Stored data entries
⁂

(* ===== verification/Redis.v ===== *)
(** * Redis

    The commands the services send, as a class over the state of the server; what Redis
    documents about them, as laws over a view of the live keys; and an instance for the
    witnesses. A command may fail, and then its effect may have happened or not. At the end the
    cache (shared/src/cache/mod.rs): an optional connection used as a cache of JSON values,
    where every error is swallowed and a value that cannot be read is a miss. *)

From S2P Require Import Prelude RustStr.

Local Open Scope Z_scope.

Class RedisApi := {
  redis : Type;
  redis_set_nx_ex : string → string → Z → M redis string (option string); (* SET k v NX EX n *)
  redis_script : string → string → string → M redis string Z;             (* EVALSHA script k v *)
  redis_get : string → M redis string (option string);
  redis_exists : string → M redis string bool;
  redis_set_ex : string → string → Z → M redis string unit;
  redis_hgetall : string → M redis string (list (string * string));
  redis_hget : string → string → M redis string (option string);
  redis_hlen : string → M redis string Z;
  redis_hexists : string → string → M redis string bool;
  redis_hset : string → string → string → M redis string unit;
  redis_hdel : string → string → M redis string unit;
  redis_expire : string → Z → M redis string unit;
  redis_del : string → M redis string unit }.

(** The live keys: strings and hashes. A missing hash is an empty one. *)
Class RedisView `{RedisApi} := {
  r_str : redis → gmap string string;
  r_hash : redis → gmap string (gmap string string) }.
Definition hash_of `{RedisView} (r : redis) (k : string) : gmap string string :=
  default ∅ (r_hash r !! k).

(** A command that reads: an answer about the state, or an error; nothing changes. *)
Definition reads `{RedisView} {A} (m : M redis string A) (ans : redis → A → Prop) : Prop :=
  ∀ r o r', m r = (o, r') → r_str r' = r_str r ∧ r_hash r' = r_hash r ∧
    match o with Ok a => ans r a | Err _ => True | Panic => False end.

(** A command that writes: on success its effect has happened, on an error it has or not. *)
Definition writes_hash `{RedisView} (m : M redis string unit) (k : string)
    (f : gmap string string → gmap string string) : Prop :=
  ∀ r o r', m r = (o, r') → r_str r' = r_str r ∧
    (∀ k', k' ≠ k → hash_of r' k' = hash_of r k') ∧
    match o with
    | Ok _ => hash_of r' k = f (hash_of r k)
    | Err _ => hash_of r' k = hash_of r k ∨ hash_of r' k = f (hash_of r k)
    | Panic => False
    end.

Class RedisHashLaws `{RedisView} := {
  hgetall_law k : reads (redis_hgetall k) (λ r l, l ≡ₚ map_to_list (hash_of r k));
  hget_law k f : reads (redis_hget k f) (λ r a, a = hash_of r k !! f);
  hlen_law k : reads (redis_hlen k) (λ r n, n = Z.of_nat (size (hash_of r k)));
  hexists_law k f : reads (redis_hexists k f) (λ r b, b = true ↔ hash_of r k !! f ≠ None);
  hset_law k f v : writes_hash (redis_hset k f v) k <[f := v]>;
  hdel_law k f : writes_hash (redis_hdel k f) k (delete f);
  expire_law k n : 0 < n → writes_hash (redis_expire k n) k id;
  del_law k r o r' : redis_del k r = (o, r') →
    (∀ k', k' ≠ k → r_str r' !! k' = r_str r !! k' ∧ hash_of r' k' = hash_of r k') ∧
    match o with
    | Ok _ => hash_of r' k = ∅
    | Err _ => hash_of r' k = hash_of r k ∨ hash_of r' k = ∅
    | Panic => False
    end }.

(** The commands on strings; a key holds a string or a hash, so writing one may end the other. *)
Definition writes_str `{RedisView} (m : M redis string unit) (k : string) (v : option string) : Prop :=
  ∀ r o r', m r = (o, r') →
    (∀ k', k' ≠ k → r_str r' !! k' = r_str r !! k' ∧ hash_of r' k' = hash_of r k') ∧
    match o with
    | Ok _ => r_str r' !! k = v
    | Err _ => r_str r' !! k = r_str r !! k ∨ r_str r' !! k = v
    | Panic => False
    end.
Class RedisStringLaws `{RedisView} := {
  get_law k : reads (redis_get k) (λ r a, a = r_str r !! k);
  set_ex_law k v n : 0 < n → writes_str (redis_set_ex k v n) k (Some v);
  del_str_law k : writes_str (redis_del k) k None }.

(** A server that answers every command on hashes. *)
Definition answers `{RedisApi} {A} (m : M redis string A) : Prop := ∀ r, is_ok (m r).1 = true.
Class RedisUp `{RedisApi} := {
  up_hgetall k : answers (redis_hgetall k);
  up_hget k f : answers (redis_hget k f);
  up_hlen k : answers (redis_hlen k);
  up_hexists k f : answers (redis_hexists k f);
  up_hset k f v : answers (redis_hset k f v);
  up_hdel k f : answers (redis_hdel k f);
  up_expire k n : answers (redis_expire k n);
  up_del k : answers (redis_del k) }.

(** ** An instance: two maps, and no errors *)

Section sample.
Record sample_store := MkStore {
  st_str : gmap string string; st_hash : gmap string (gmap string string) }.

Definition store_read {A} (f : sample_store → A) : M sample_store string A :=
  λ r, (Ok (f r), r).
Definition store_write (f : sample_store → sample_store) : M sample_store string unit :=
  λ r, (Ok tt, f r).
Definition store_hash (k : string) (r : sample_store) : gmap string string := default ∅ (st_hash r !! k).
Definition set_store_hash (k : string) (h : gmap string string) (r : sample_store) : sample_store :=
  MkStore (st_str r) (<[k := h]> (st_hash r)).
End sample.

(** The scripts an instance knows, with what they do to the strings. *)
#[local] Instance sample_redis
    (run : string → string → string → gmap string string → Z * gmap string string) : RedisApi := {|
  redis := sample_store;
  redis_set_nx_ex k v _ := λ r,
    match st_str r !! k with
    | None => (Ok (Some "OK"), MkStore (<[k := v]> (st_str r)) (st_hash r))
    | Some _ => (Ok None, r)
    end;
  redis_script text k v := λ r,
    let '(z, s) := run text k v (st_str r) in (Ok z, MkStore s (st_hash r));
  redis_get k := store_read (λ r, st_str r !! k);
  redis_exists k := store_read (λ r, bool_decide (is_Some (st_str r !! k)));
  redis_set_ex k v _ := store_write (λ r, MkStore (<[k := v]> (st_str r)) (st_hash r));
  redis_hgetall k := store_read (λ r, map_to_list (store_hash k r));
  redis_hget k f := store_read (λ r, store_hash k r !! f);
  redis_hlen k := store_read (λ r, Z.of_nat (size (store_hash k r)));
  redis_hexists k f := store_read (λ r, bool_decide (is_Some (store_hash k r !! f)));
  redis_hset k f v := store_write (λ r, set_store_hash k (<[f := v]> (store_hash k r)) r);
  redis_hdel k f := store_write (λ r, set_store_hash k (delete f (store_hash k r)) r);
  redis_expire _ _ := store_write id;
  redis_del k := store_write (λ r, MkStore (delete k (st_str r)) (delete k (st_hash r))) |}.

#[local] Instance sample_redis_view run : @RedisView (sample_redis run) :=
  @Build_RedisView (sample_redis run) st_str st_hash.

Lemma store_reads run {A} (f : sample_store → A) (ans : sample_store → A → Prop) :
  (∀ r, ans r (f r)) → @reads (sample_redis run) _ A (store_read f) ans.
Proof. intros Hf r o r' [= <- <-]. split_and!; [done|done|apply Hf]. Qed.

Lemma store_writes run k f :
  @writes_hash (sample_redis run) _
    (store_write (λ r, set_store_hash k (f (store_hash k r)) r)) k f.
Proof.
  intros r o r' [= <- <-]. unfold hash_of, set_store_hash. simpl. split_and!; [done| |].
  - intros k' Hk. by rewrite lookup_insert_ne by done.
  - by rewrite lookup_insert_eq.
Qed.

Lemma sample_redis_hash_laws run : @RedisHashLaws (sample_redis run) _.
Proof.
  split.
  - intros k. by apply store_reads.
  - intros k f. by apply store_reads.
  - intros k. by apply store_reads.
  - intros k f. apply store_reads. intros r. rewrite bool_decide_eq_true, <-not_eq_None_Some. done.
  - intros k f v. apply (store_writes run k (<[f := v]>)).
  - intros k f. apply (store_writes run k (delete f)).
  - intros k n _ r o r' [= <- <-]. done.  - intros k r o r' [= <- <-]. unfold hash_of. simpl. split.
    + intros k' Hk. by rewrite !lookup_delete_ne by done.
    + by rewrite lookup_delete_eq.
Qed.
Lemma sample_redis_up run : @RedisUp (sample_redis run).
Proof. by split. Qed.
Lemma sample_redis_string_laws run : @RedisStringLaws (sample_redis run) _.
Proof.
  split.
  - intros k. by apply store_reads.
  - intros k v n _ r o r' [= <- <-]. simpl. split; [|by rewrite lookup_insert_eq].
    intros k' Hk. by rewrite lookup_insert_ne by done.
  - intros k r o r' [= <- <-]. unfold hash_of. simpl. split; [|by rewrite lookup_delete_eq].
    intros k' Hk. by rewrite !lookup_delete_ne by done.
Qed.

Section cache.
Context `{RedisApi} {E : Type}.

(** [RedisCache]: whether there is a connection, and the time to live of the entries. *)
Record RedisCache := { rc_connected : bool; rc_default_ttl : Z }.
Definition RedisCache_new (connected : bool) (default_ttl_secs : Z) : RedisCache :=
  {| rc_connected := connected; rc_default_ttl := default_ttl_secs |}.
Definition noop : RedisCache := {| rc_connected := false; rc_default_ttl := 0 |}.

(** [serde_json::from_str] and [to_string] of the cached type are arguments. *)
Definition cache_get {V} (from_json : string → option V) (cache : RedisCache) (key : string)
    : M redis E (option V) := λ r,
  if rc_connected cache then
    match redis_get key r with
    | (Ok (Some data), r') => (Ok (from_json data), r')
    | (Ok None, r') | (Err _, r') => (Ok None, r')
    | (Panic, r') => (Panic, r')
    end
  else (Ok None, r).

Definition cache_set {V} (to_json : V → option string) (cache : RedisCache) (key : string) (value : V)
    : M redis E unit := λ r,
  if rc_connected cache then
    match to_json value with
    | Some data =>
        match redis_set_ex key data (rc_default_ttl cache) r with
        | (Panic, r') => (Panic, r')
        | (_, r') => (Ok tt, r')
        end
    | None => (Ok tt, r)
    end
  else (Ok tt, r).

Definition evict (cache : RedisCache) (key : string) : M redis E unit := λ r,
  if rc_connected cache then
    match redis_del key r with
    | (Panic, r') => (Panic, r')
    | (_, r') => (Ok tt, r')
    end
  else (Ok tt, r).
End cache.

(** ** What the cache holds *)

Section laws.
Context `{RedisStringLaws} {E : Type}.

Lemma cache_get_spec {V} (from_json : string → option V) cache key r o r' :
  cache_get (E := E) from_json cache key r = (o, r') →
  r_str r' = r_str r ∧ ∃ v, o = Ok v ∧ (v = None ∨ v = r_str r !! key ≫= from_json).
Proof.
  unfold cache_get. destruct (rc_connected cache); [|intros [= <- <-]; eauto].
  destruct (redis_get key r) as [o1 r1] eqn:Eg. pose proof (get_law key r o1 r1 Eg) as (Hs & _ & Ho).
  destruct o1 as [[d|]|e|]; intros; simplify_eq; [|eauto..|done].
  split; [done|]. eexists. split; [done|]. right. by rewrite <-Ho.
Qed.

Lemma cache_set_spec {V} (to_json : V → option string) cache key v r o r' :
  0 < rc_default_ttl cache → cache_set (E := E) to_json cache key v r = (o, r') →
  o = Ok tt ∧ (∀ k, k ≠ key → r_str r' !! k = r_str r !! k) ∧
  (r_str r' !! key = r_str r !! key ∨ ∃ d, to_json v = Some d ∧ r_str r' !! key = Some d).
Proof.
  intros Httl. unfold cache_set. destruct (rc_connected cache); [|intros [= <- <-]; auto].
  destruct (to_json v) as [d|]; [|intros [= <- <-]; auto].
  destruct (redis_set_ex key d _ r) as [o1 r1] eqn:Es.
  apply (set_ex_law key d _ Httl) in Es as [Hoth Ho].
  destruct o1 as [u|e|]; intros; simplify_eq; [| |done];
    (split_and!; [done|intros k Hk; by apply Hoth|]); [eauto|]. destruct Ho as [->| ->]; eauto.
Qed.

Lemma evict_spec cache key r o r' : evict (E := E) cache key r = (o, r') →
  o = Ok tt ∧ (∀ k, k ≠ key → r_str r' !! k = r_str r !! k) ∧
  (r_str r' !! key = r_str r !! key ∨ r_str r' !! key = None).
Proof.
  unfold evict. destruct (rc_connected cache); [|intros [= <- <-]; auto].
  destruct (redis_del key r) as [o1 r1] eqn:Es. apply (del_str_law key) in Es as [Hoth Ho].
  destruct o1 as [u|e|]; intros; simplify_eq; [| |done];
    (split_and!; [done|intros k Hk; by apply Hoth|]); auto.
Qed.
End laws.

⁂

Begin at the line above that has "rc_connected : bool;" and stop after the line that has "rc_connected := connected;", copying each line exactly and adding nothing else.

Output of the task>
Record RedisCache := { rc_connected : bool; rc_default_ttl : Z }.
Definition RedisCache_new (connected : bool) (default_ttl_secs : Z) : RedisCache :=
  {| rc_connected := connected; rc_default_ttl := default_ttl_secs |}.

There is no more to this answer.